The chair of the independent Office for Budget Responsibility, Richard Hughes, aided Reeves’s case by expressing “concerns about the transparency and credibility” of the information he was given in preparing fiscal forecasts alongside Hunt’s March Budget. He said he would review the process.

shadow chancellor of the exchequer Jeremy Hunt in the House of Commons
Shadow chancellor Jeremy Hunt dismissed the claim of a £22bn fiscal hole as a sham © House of Commons/UK Parliament/PA Wire

“I will restore economic stability,” Reeves said. “I will never stand by and let this happen again. We will fix the foundations of our economy.”

The biggest cause of this year’s spending squeeze was Reeves’s decision to give inflation-busting pay rises to public sector workers, as she sought to draw a line under months of workplace unrest.

She agreed an improved offer to junior NHS doctors in England to end a wave of strikes that have contributed to high hospital waiting lists and caused major disruption.

The British Medical Association union agreed to recommend the new pay offer to its members. Officials confirmed the BMA would put forward a proposal amounting to a rise of 22 per cent over two years.

The deal, which could end two years of industrial disputes, falls below doctors’ demand for a 35 per cent pay increase but is significantly above previous offers by the last Conservative government.

Reeves agreed to meet in full recommendations by independent public sector pay review bodies for a pay rise of 5.5 per cent for teachers and other NHS workers, well above the 2 per cent current rate of inflation.

The previous government had planned for a 2 per cent rise, meaning that meeting the 2024-25 pay proposals in full for all public sector workers would cost £9.4bn more than planned.
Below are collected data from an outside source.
Definition filter_def (key label : string) : FilterDefinition := mkFilterDefinition (u key) (t label []) None.
Definition filter_literal (key label : string) : FilterDefinition := mkFilterDefinition (u key) (t label []) (Some human).
Definition time_filters : list FilterDefinition :=
  [filter_literal "timePreset" "filter.timeRange"; filter_def "from" "filter.from"; filter_def "to" "filter.to"].
Definition list_filters (page : ListPage) : list FilterDefinition :=
  match page with
  | OfAlerts => time_filters ++ [filter_literal "status" "filter.status"; filter_literal "severity" "filter.severity";
      filter_def "endpointId" "filter.endpointId"; filter_def "ruleCode" "alerts.ruleCode"; filter_literal "sortBy" "filter.sort";
      filter_literal "sortOrder" "filter.order"]
  | OfEndpoints => [filter_def "q" "endpoints.search"; filter_literal "status" "filter.status"; filter_literal "riskLevel" "endpoints.riskLevel";
      filter_def "endpointIds" "filter.endpointIds"; filter_literal "osType" "endpoints.operatingSystem"; filter_literal "sortBy" "filter.sort";
      filter_literal "sortOrder" "filter.order"]
  | OfEvents => time_filters ++ [filter_def "endpointId" "filter.endpointId"; filter_literal "eventType" "events.type"]
      ++ map (λ key, mkFilterDefinition key (eventFilterLabel key) None) DETAIL_FILTERS ++ [filter_literal "sortOrder" "filter.order"]
  | OfIncidents => time_filters ++ [filter_literal "status" "filter.status"; filter_literal "severity" "filter.severity";
      filter_def "endpointId" "filter.endpointId"; filter_literal "sortOrder" "filter.order"]
  end.
Definition drawn_filters (params : URLSearchParams) (definitions : list FilterDefinition) : list AppliedFilter :=
  map (λ d, mkAppliedFilter (UrlState.af_key d) (UrlState.af_label d) (UrlState.af_value d)) (appliedFilterDescriptors params definitions).

Definition list_filter_bar (page : ListPage) (advancedOpen : bool) (params : URLSearchParams) : option Render :=
  advanced ← control_fields (advanced_controls page params);
  time ← (if has_time page then TimeFilterFields variant_select None params else Some nothing);
  primary ← control_fields (primary_controls page params);
  let filters := drawn_filters params (list_filters page) in
  Some (FilterBar t icon advancedOpen (Some advanced) filters true (negb (bool_decide (filters = []))) (both time primary)).

(** ** The tables *)

Definition td (r : Render) : Render := around (λ l, [plain "td" [] l]) r.
Definition th (text : ustring) : Render := rendered [plain "th" [(u! "scope", u! "col")] [Txt text]].
Definition pill (value : ustring) : Render := StatusPill toLowerCase value None.
Definition small (text : ustring) : jsx := plain "small" [] [Txt text].
Definition anchor (className : option ustring) (to : ustring) (children : list jsx) : jsx :=
  plain "a" (from_option (λ c, [cls c]) [] className ++ [(u! "href", to)]) children.

(** A row that is marked when it is the one chosen last, with the link to its item. *)
Definition list_row (selected : bool) (cells : list Render) : Render :=
  around (λ l, [plain "tr" (if selected then [cls (u! "selected-row")] else []) l]) (all (map td cells)).
Definition primary_link (selected : bool) (title : option ustring) (to : ustring) (first second : ustring) : Render :=
  rendered [plain "a" ((if selected then [(u! "aria-current", u! "true")] else []) ++ [cls (u! "table-primary")]
    ++ from_option (λ s, [(u! "title", s)]) [] title ++ [(u! "href", to)]) [plain "strong" [] [Txt first]; plain "code" [] [Txt second]]].
Definition text_cell (text : ustring) : Render := text_node text.

Definition alert_to (params : URLSearchParams) (alert : AlertDto) : ustring :=
  u! "/alerts/" ++ string_of_Z (alert_alertId alert) ++ selectedSearch params (string_of_Z (alert_alertId alert)).
Definition alert_row (params : URLSearchParams) (alert : AlertDto) : option Render :=
  let selected := isSelected params (string_of_Z (alert_alertId alert)) in
  title ← detectionTitle (alert_ruleName alert) (Some (alert_ruleCode alert));
  detected ← formatDateTime (Some (alert_detectedAt alert));
  Some (list_row selected
    [primary_link selected None (alert_to params alert) title
       (alert_ruleCode alert ++ u! " · v" ++ string_of_Z (alert_ruleVersion alert));
     pill (lit_name (alert_severity alert)); text_cell (string_of_Z (alert_riskScore alert)); pill (lit_name (alert_status alert));
     rendered [plain "code" [] [Txt (alert_agentId alert)]]; text_cell detected]).

Definition endpoint_path (endpointId : Z) : ustring := u! "/endpoints/" ++ string_of_Z endpointId.
Definition endpoint_to (params : URLSearchParams) (endpoint : EndpointDto) : ustring :=
  endpoint_path (endpoint_endpointId endpoint) ++ selectedSearch params (string_of_Z (endpoint_endpointId endpoint)).
Definition endpoint_row (params : URLSearchParams) (endpoint : EndpointDto) : option Render :=
  let selected := isSelected params (string_of_Z (endpoint_endpointId endpoint)) in
  let level := lit_name (risk_level (endpoint_risk endpoint)) in
  lastSeen ← formatDateTime (endpoint_lastSeenAt endpoint);
  Some (list_row selected
    [primary_link selected (Some (endpoint_hostname endpoint)) (endpoint_to params endpoint) (endpoint_hostname endpoint) (endpoint_agentId endpoint);
     rendered [Txt (lit_name (endpoint_osType endpoint)); small (default (t "endpoints.versionUnavailable" []) (endpoint_osVersion endpoint))];
     both (pill (lit_name (endpoint_status endpoint)))
       (if endpoint_isStale endpoint then rendered [plain "span" [cls (u! "stale-inline")] [Txt (t "endpoints.stale" [])]] else nothing);
     text_cell lastSeen;
     rendered [anchor (Some (u! "risk-cell")) (endpoint_to params endpoint)
       [plain "strong" [] [Txt (string_of_Z (risk_score (endpoint_risk endpoint)))];
        plain "span" [cls (u! "risk-level-text tone-" ++ toLowerCase level)] [Txt (human level)]]];
     text_cell (string_of_Z (risk_activeAlertCount (endpoint_risk endpoint)));
     text_cell (string_of_Z (risk_openIncidentCount (endpoint_risk endpoint)))]).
To help fill the immediate hole, Reeves will limit winter fuel payments to people receiving pension credit and other means-tested benefits, saving £1.5bn a year.

The scrapping of the Rwanda asylum scheme is intended to save £1.4bn, while Reeves said it would “not be possible” to roll out a Tory pledge to cap on social care costs by October 2025, saving £1bn. 
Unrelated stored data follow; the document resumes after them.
(* ===== verification/DetailViews.v ===== *)
(** * Event and alert details as shown

    Models what frontend/src/components/{ProcessTree,RawPayloadViewer}.tsx and
    frontend/src/pages/{EventDetailPage,AlertDetailPage}.tsx render over EventDetail.v,
    ProcessTree.v and Triage.v, as trees of the shared components: the process tree, the
    payload with its search and copy, the event page, and the triage page with its queue,
    chain of evidence and decision. *)

From S2P Require Import Prelude JsNumber JsDate Json Url Contracts ApiClient UrlState Auth Dom I18n ProcessTree EventDetail EndpointPage Investigation Triage Ui Markup Intelligence ListViews.

#[local] Open Scope list_scope.
#[local] Open Scope Z_scope.

Section details.
Context `{DateHost} `{IdSupply}.
(** [formatDateTime] and the detection copy of I18n.v, in the locale of the page; [None]: they
    throw. *)
Context (t : string → TranslationParams → ustring) (icon : ustring → list jsx) (toLowerCase : ustring → ustring)
  (formatDateTime : option ustring → option ustring) (locale : Locale).
Context (detectionTitle : ustring → option ustring → option ustring) (detectionRuleName : ustring → option ustring → option ustring)
  (detectionSummary : ustring → ustring → option ustring).
#[local] Abbreviation pill := (pill toLowerCase).

(** [<ErrorState error onRetry archiveAction>] and [<Skeleton rows>]. *)
Definition error_state (error : Rejection) (retry archive : bool) : option Render :=
  view ← Ui.ErrorState locale error archive; details ← error_details locale error;
  Some (Markup.ErrorState t icon view details (truthy_opt (request_id error)) retry).
Definition query_parts {A} (rows : nat) (retry : bool) (result : QueryResult A) : option Render :=
  error ← match q_error result with Some e => error_state e retry false | None => Some nothing end;
  Some (both (if q_pending result then Skeleton t rows else nothing) error).

(** ** ProcessTree.tsx *)

Definition process_node (entry : ProcessTreeNodeDto * Z) : option Render :=
  let '(node, depth) := entry in
  time ← formatDateTime (Some (ptn_lastSeenAt node));
  Some (around (λ flags, [plain "article" ((if ptn_selected node then [(u! "aria-current", u! "true")] else [])
      ++ [cls (if ptn_selected node then u! "process-node selected" else u! "process-node"); (u! "role", u! "treeitem");
          (u! "style", u! "--tree-depth:" ++ string_of_Z depth)])
    ([plain "span" [cls (u! "process-branch"); (u! "aria-hidden", u! "true")] (icon (if depth =? 0 then u! "GitFork" else u! "CornerDownRight"));
      plain "span" [cls (u! "process-icon")] (icon (u! "Terminal"));
      plain "span" [cls (u! "process-copy")]
        [plain "strong" [] [Txt (ptn_processName node)];
         plain "code" [] [Txt (match ptn_commandLine node, ptn_processPath node with
                               | Some c, _ | None, Some c => c | None, None => t "processTree.commandUnavailable" [] end)];
         small (t "processTree.metadata" [(u! "time", PText time); (u! "pid", number_param (ptn_pid node));
           (u! "ppid", match ptn_ppid node with Some p => number_param p | None => PText (t "common.none" []) end);
           (u! "count", number_param (ptn_eventCount node))])]] ++ flags)])
    (around (λ l, [plain "span" [cls (u! "process-flags")] l])
       (both (if ptn_selected node then StatusPill toLowerCase (u! "SELECTED PID") (Some (t "processTree.selectedPid" [])) else nothing)
             (if bool_decide (is_Some (ptn_ppid node)) && negb (ptn_parentCaptured node)
              then StatusPill toLowerCase (u! "PARENT NOT CAPTURED") (Some (t "processTree.parentNotCaptured" [])) else nothing)))).

(** The nodes in the order of [layoutProcessTree]. *)
Definition process_rows (nodes : list ProcessTreeNodeDto) : list (ProcessTreeNodeDto * Z) := default [] (layoutProcessTree nodes).
Definition ProcessTreeView (nodes : list ProcessTreeNodeDto) : option Render :=
  match process_rows nodes with
  | [] => Some (EmptyState icon (t "processTree.empty" []) (t "processTree.emptyDescription" []) false None)
  | rows =>
    drawn ← mapM process_node rows;
    Some (around (λ l, [plain "div" [cls (u! "process-tree"); (u! "role", u! "tree"); (u! "aria-label", t "processTree.aria" [])] l]) (all drawn))
  end.

(** ** RawPayloadViewer.tsx *)

Record PayloadViewer := mkViewer { pv_query : ustring; pv_copied : bool }.
Inductive PayloadEvent := SearchPayload (text : ustring) | CopySettled (written : bool).
Definition payload_step (viewer : PayloadViewer) (ev : PayloadEvent) : PayloadViewer :=
  match ev with
  | SearchPayload text => mkViewer text (pv_copied viewer)
  | CopySettled written => mkViewer (pv_query viewer) written
  end.
Definition payload_mount : PayloadViewer := mkViewer [] false.
(* ===== verification/OperationsView.v ===== *)
(** * The operations page as shown

    Models what frontend/src/pages/OperationsPage.tsx renders over Operations.v: the
    filters of the failure list as controls, the health of services and workers, the
    collection path and the snapshot of the pipeline, the ingest figures and the failure
    list, as trees of the shared components. *)

From S2P Require Import Prelude JsNumber JsDate Json Url Contracts ApiClient UrlState ListPages Dom I18n Topology Intelligence Operations EndpointPage Ui Markup ListViews DetailViews.

#[local] Open Scope list_scope.
#[local] Open Scope Z_scope.

(** [["true", "false"]] *)
#[local] Instance bool_literal : Literal bool.
Proof. refine {| lit_name (b : bool) := if b then u! "true" else u! "false"; lit_values := [true; false] |}; literal_laws. Defined.

Section view.
Context `{DateHost} `{IdSupply}.
Context (displayLocale : Locale) (icon : ustring → list jsx) (toLowerCase : ustring → ustring) (mediumDateTime : Locale → Z → ustring)
  (now : Z).
(** The texts of the page (none is missing, I18n.v) and of the dates, which throw when they
    cannot be read. *)
Definition page_text (key : string) (params : TranslationParams) : ustring := default [] (translate displayLocale key params).
Definition page_date (time : option ustring) : option ustring := I18n.formatDateTime mediumDateTime displayLocale time.
#[local] Abbreviation t := page_text.
#[local] Abbreviation human := (humanize toLowerCase).
#[local] Abbreviation pill := (pill toLowerCase).

(** ** Filters *)

Definition failure_select (key : string) (label : ustring) (options : list (ustring * ustring)) (params : URLSearchParams) (value : ustring) : Control :=
  mkControl (u key) label None (Some options) false [] (Some value) (λ v, Some (onFailureFilter (u key) params v)).
Definition status_control (params : URLSearchParams) : Control :=
  failure_select "failureStatus" (t "operations.failureStatus" [])
    ((u! "", t "filter.allStatuses" []) :: map (λ s, (lit_name s, lit_name s)) FAILURE_STATUSES) params (from_option lit_name [] (failureStatus params)).
Definition stage_control (params : URLSearchParams) : Control :=
  mkControl (u! "failureStage") (t "operations.stage" []) None None false [placeholder (u! "detection")]
    (Some (default [] (params_get params (u! "failureStage")))) (λ v, Some (onFailureFilter (u! "failureStage") params v)).
Definition retryable_control (params : URLSearchParams) : Control :=
  failure_select "retryable" (t "operations.retryable" [])
    [(u! "", t "operations.all" []); (u! "true", t "operations.retryable" []); (u! "false", t "operations.notRetryable" [])] params
    (from_option lit_name [] (retryable params)).
Definition failure_controls (params : URLSearchParams) : list Control := [status_control params; stage_control params; retryable_control params].

Definition operations_filters (params : URLSearchParams) : option Render :=
  time ← TimeFilterFields t page_date variant_select None params;
  fields ← control_fields (failure_controls params);
  Some (GlobalFilterBar t icon (negb (bool_decide (params = []))) (both time fields)).

(** ** The pipeline *)

Definition head_row (columns : list Render) : Render := around (λ l, [plain "thead" [] l]) (around (λ l, [plain "tr" [] l]) (all columns)).
Definition body (rows : list Render) : Render := around (λ l, [plain "tbody" [] l]) (all rows).
Definition table_row (cells : list Render) : Render := around (λ l, [plain "tr" [] l]) (all (map td cells)).
Definition table_code (text : ustring) : jsx := plain "code" [cls (u! "table-code")] [Txt text].
#[local] Abbreviation th_t key := (th (t key [])).
#[export] Instance text_encoded : Encoded ustring SText | 0.
Proof. by intros a []. Qed.
#[export] Instance integer_encoded : Encoded Z SNumber.
Proof. by intros a []. Qed.
#[export] Instance number_encoded : Encoded jsnum SNumber.
Proof. by intros a []. Qed.
#[export] Instance bool_encoded : Encoded bool SBoolean.
Proof. by intros a []. Qed.
#[export] Instance map_encoded : Encoded (list (ustring * json)) SMap | 0.
Proof. by intros a []. Qed.
#[export] Instance option_encoded `{Encoded A s} : Encoded (option A) (SNullable s).
Proof.
  intros a n. rewrite resolves_inside, conforms_nullable. intros Hr. destruct a as [a|]; [|done]. pose proof (encoded a n Hr) as Ha.
  cbn. by destruct (encode a).
Qed.
#[export] Instance list_encoded `{Encoded A s} : Encoded (list A) (SArray s) | 10.
Proof.
  intros l n. rewrite resolves_inside, conforms_array. intros Hr. cbn. apply forallb_forall. intros y (x & <- & _)%in_map_iff. by apply encoded.
Qed.

(** The fields of a written object are found under their names. *)
Lemma object_conforms n fields values : NoDup (map (λ f : ustring * bool * Schema, f.1.1) fields) →
  Forall2 (λ f v, ∀ n, resolves n f.2 = true → conforms n f.2 v = true) fields values →
  resolves n (SObject fields) = true → conforms n (SObject fields) (object_of (SObject fields) values) = true.
Proof.
  intros Hnd Hf. rewrite resolves_inside, conforms_object. unfold object_of. cbn [field_names]. intros Hr.
  set (kvs := zip (map (λ f : ustring * bool * Schema, f.1.1) fields) values).
  assert (kvs.*1 = map (λ f : ustring * bool * Schema, f.1.1) fields) as Hkeys.
  { apply fst_zip. rewrite length_map. by rewrite (Forall2_length _ _ _ Hf). }
  rewrite forallb_forall in Hr |- *. intros f Hin. specialize (Hr f Hin). apply list_elem_of_In, list_elem_of_lookup in Hin as [i Hi].
  destruct (Forall2_lookup_l _ _ _ _ _ Hf Hi) as (v & Hv & Hc).
  assert (prop f.1.1 (JObj kvs) = Some v) as ->; [|by apply Hc].
  apply map_get_elem; [by rewrite Hkeys|]. apply (list_elem_of_lookup_2 _ i). unfold kvs. rewrite lookup_zip_with, list_lookup_fmap, Hi. cbn. by rewrite Hv.
Qed.

Lemma record_encoded name fields values : schema_of name = Some (SObject fields) → bool_decide (NoDup (map (λ f : ustring * bool * Schema, f.1.1) fields)) = true →
  Forall2 (λ f v, ∀ n, resolves n f.2 = true → conforms n f.2 v = true) fields values →
  ∀ n, resolves n (SRef name) = true → conforms n (SRef name) (object_of (SObject fields) values) = true.
Proof.
  intros Hs Hnd%bool_decide_eq_true Hf [|n] Hr; [done|]. rewrite (conforms_ref n _ _ _ Hs). apply object_conforms; [done|done|].
  cbn [resolves] in Hr. by rewrite Hs in Hr.
Qed.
Among the infrastructure projects delayed was Boris Johnson’s “New Hospital Programme”, which promised 40 new hospitals by 2030. Labour officials said the project was “unfunded and based on unfeasible timelines” and Reeves said it would be subject to a thorough review.

Road and rail projects were also sacrificed by Reeves, saving £785mn but opening her up to criticism that a government committed to construction and growth had begun its term in office shelving big capital projects.
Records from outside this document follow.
(** * LearningPlatform: progress tracking, access policies and profile bootstrap

    A shallow embedding of the parts of the e-learning application that carry
    logic:

    - the migration (tables, constraints, row level security policies and the
      [handle_new_user] trigger),
    - [lib/supabase.ts] (client initialisation from the environment),
    - [pages/CourseDetail.tsx] (the derived completion flags, the completion
      percentage, [toggleLessonCompletion] and [markCourseCompleted]).

    JavaScript numbers are IEEE 754 binary64 values, embedded with the
    Standard Library's [SpecFloat]; a [timestamptz] (and the ISO string
    [new Date().toISOString()] that denotes it) is the number of milliseconds
    since the epoch; a [uuid] is its text.

    The store is a record of tables, a table a list of rows that a query
    returns in table order. A statement either changes the store or is
    refused with an error; the requests of one page run one after the
    other, and a request always reaches the store. What an action reads
    from outside (the clock of the client, [now()] and [gen_random_uuid()]
    of the store) is an argument of the action. *)

From Stdlib Require Import ZArith List String Ascii Bool Lia SpecFloat.
From Stdlib Require Import Sorted Permutation.
From stdpp Require Import gmap strings.
Import ListNotations.

(* ===================================================================== *)
(** * JavaScript numbers *)
(* ===================================================================== *)

Module JSNumber.

Definition prec : Z := 53.
Definition emax : Z := 1024.

Definition number : Type := spec_float.

(** An integer literal, or an integer-valued property such as [length]. *)
Definition of_Z (z : Z) : number := binary_normalize prec emax z 0 false.
Definition of_nat (n : nat) : number := of_Z (Z.of_nat n).

(** [x / y] and [x * y]. *)
Definition div (x y : number) : number := SFdiv prec emax x y.
Definition mul (x y : number) : number := SFmul prec emax x y.

(** [Math.round(x)]: the integer nearest to [x], ties going up; the sign of
    a zero result is that of [x]; NaN and the infinities are returned as
    they are. For a finite [x = n * 2^e] this is [floor (x + 1/2)]. *)
Definition Math_round (x : number) : number :=
  match x with
  | S754_finite s m e =>
      let n := if s then Z.neg m else Z.pos m in
      let r :=
        match e with
        | Z.neg k => ((2 * n + 2 ^ Z.pos k) / 2 ^ (Z.pos k + 1))%Z
        | _ => (n * 2 ^ e)%Z
        end in
      if (r =? 0)%Z then S754_zero s else of_Z r
  | _ => x
  end.

(** The same number, bit for bit (so [+0] and [-0] differ). *)
Definition number_eqb (x y : number) : bool :=
  match x, y with
  | S754_zero a, S754_zero b => Bool.eqb a b
  | S754_infinity a, S754_infinity b => Bool.eqb a b
  | S754_nan, S754_nan => true
  | S754_finite a m e, S754_finite b n f =>
      Bool.eqb a b && Pos.eqb m n && Z.eqb e f
  | _, _ => false
  end.

End JSNumber.

(* ===================================================================== *)
(** * The schema: rows of the five tables *)
(* ===================================================================== *)

Definition uuid : Type := string.
Definition timestamptz : Type := Z.

(** [a === b] on values of type [string | null]. *)
Definition strict_eq (a b : option string) : bool :=
  match a, b with
  | Some x, Some y => String.eqb x y
  | None, None => true
  | _, _ => false
  end.

(** A member of a [jsonb] object: [null], a string, or any other value, kept
    as the text that the [->>] operator yields for it. *)
Inductive json_member : Type :=
  | JNull
  | JString (s : string)
  | JOther (text : string).

Inductive jsonb : Type :=
  | JObject (members : gmap string json_member)
  | JNonObject.

(** [j ->> key]: the member as text; NULL when [j] is NULL or no object, when
    the key is missing and when the member is a JSON null. *)
Definition json_get_text (j : option jsonb) (key : string) : option string :=
  match j with
  | Some (JObject members) =>
      match members !! key with
      | Some (JString s) => Some s
      | Some (JOther text) => Some text
      | Some JNull | None => None
      end
  | Some JNonObject | None => None
  end.

Definition COALESCE (a : option string) (b : string) : string :=
  match a with Some s => s | None => b end.

(** [auth.users] belongs to the hosted store; the migration reads three of
    its columns. *)
Module AuthUser.
Record t : Type := Build {
  id : uuid;
  email : option string;
  raw_user_meta_data : option jsonb
}.
End AuthUser.

Module Profile.
Record t : Type := Build {
  id : uuid;
  email : string;
  full_name : string;
  created_at : timestamptz;
  updated_at : timestamptz
}.
End Profile.

Module Course.
Record t : Type := Build {
  id : uuid;
  title : string;
  description : string;
  thumbnail_url : string;
  category : string;
  difficulty : string;
  duration_minutes : Z;
  created_at : timestamptz;
  updated_at : timestamptz
}.
End Course.

Module Lesson.
Record t : Type := Build {
  id : uuid;
  course_id : uuid;
  title : string;
  content : string;
  order_number : Z;
  duration_minutes : Z;
  created_at : timestamptz
}.
End Lesson.

Module UserProgress.
Record t : Type := Build {
  id : uuid;
  user_id : uuid;
  course_id : uuid;
  lesson_id : option uuid;
  completed : bool;
  completed_at : option timestamptz;
  created_at : timestamptz;
  updated_at : timestamptz
}.

(** The (account, course, lesson-or-null) tuple of a record. *)
Definition tuple (p : t) : uuid * uuid * option uuid :=
  (user_id p, course_id p, lesson_id p).
End UserProgress.

(** At most one Progress Record per (account, course, lesson) tuple. *)
Definition at_most_one_per_tuple (rows : list UserProgress.t) : Prop :=
  List.NoDup (map UserProgress.tuple rows).

(* ===================================================================== *)
(** * Row level security *)
(* ===================================================================== *)

Module RLS.

Inductive command : Type := SELECT | INSERT | UPDATE | DELETE.
Inductive role : Type := anon | authenticated.

Definition command_eqb (a b : command) : bool :=
  match a, b with
  | SELECT, SELECT | INSERT, INSERT | UPDATE, UPDATE | DELETE, DELETE => true
  | _, _ => false
  end.

Definition role_eqb (a b : role) : bool :=
  match a, b with
  | anon, anon | authenticated, authenticated => true
  | _, _ => false
  end.

(** A request carries the identity of its session: [None] is a request
    without a signed-in account. *)
Definition session : Type := option uuid.

Definition role_of (s : session) : role :=
  match s with Some _ => authenticated | None => anon end.

(** [auth.uid() = column]: a comparison with NULL is not true. *)
Definition uid_is (auth_uid : session) (column : uuid) : bool :=
  match auth_uid with Some u => String.eqb u column | None => false end.

(** [CREATE POLICY name ON table FOR cmd TO role USING (..) WITH CHECK (..)];
    the expressions read [auth.uid()] and the row. *)
Record policy (Row : Type) : Type := Policy {
  pol_name : string;
  pol_for : command;
  pol_to : role;
  pol_using : option (session -> Row -> bool);
  pol_with_check : option (session -> Row -> bool)
}.
Arguments Policy {Row} _ _ _ _ _.
Arguments pol_name {Row} _.
Arguments pol_for {Row} _.
Arguments pol_to {Row} _.
Arguments pol_using {Row} _.
Arguments pol_with_check {Row} _.

Section Evaluation.
Context {Row : Type}.
Variable policies : list (policy Row).

Definition applies (cmd : command) (s : session) (p : policy Row) : bool :=
  command_eqb (pol_for p) cmd && role_eqb (pol_to p) (role_of s).

(** Row level security is enabled on every table: an existing row is
    within reach of a command when some permissive policy for that
    command and role accepts it; with no such policy, no row is. *)
Definition permits_using (cmd : command) (s : session) (r : Row) : bool :=
  existsb (fun p =>
             applies cmd s p &&
             match pol_using p with Some e => e s r | None => true end)
          policies.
The long-discussed A303 tunnel at Stonehenge has been axed alongside improvements to the A27 south coast trunk road, along with Johnson-era plans to reopen former railways lines.

The Treasury also announced that its plan to apply VAT to private education would come into force on January 1 2025. It said was moving ahead with plans to close the carried interest tax “loophole” and reform the non-dom taxation regime.

Labour has followed through with its pledge to increase the windfall tax on North Sea oil and gas drillers. From November 1, the Energy Profits Levy will be three percentage points higher, taking the overall tax rate on the sector to 78 per cent.

It will also extend the levy by one year to March 31, 2030 and, significantly for industry, remove investment allowances.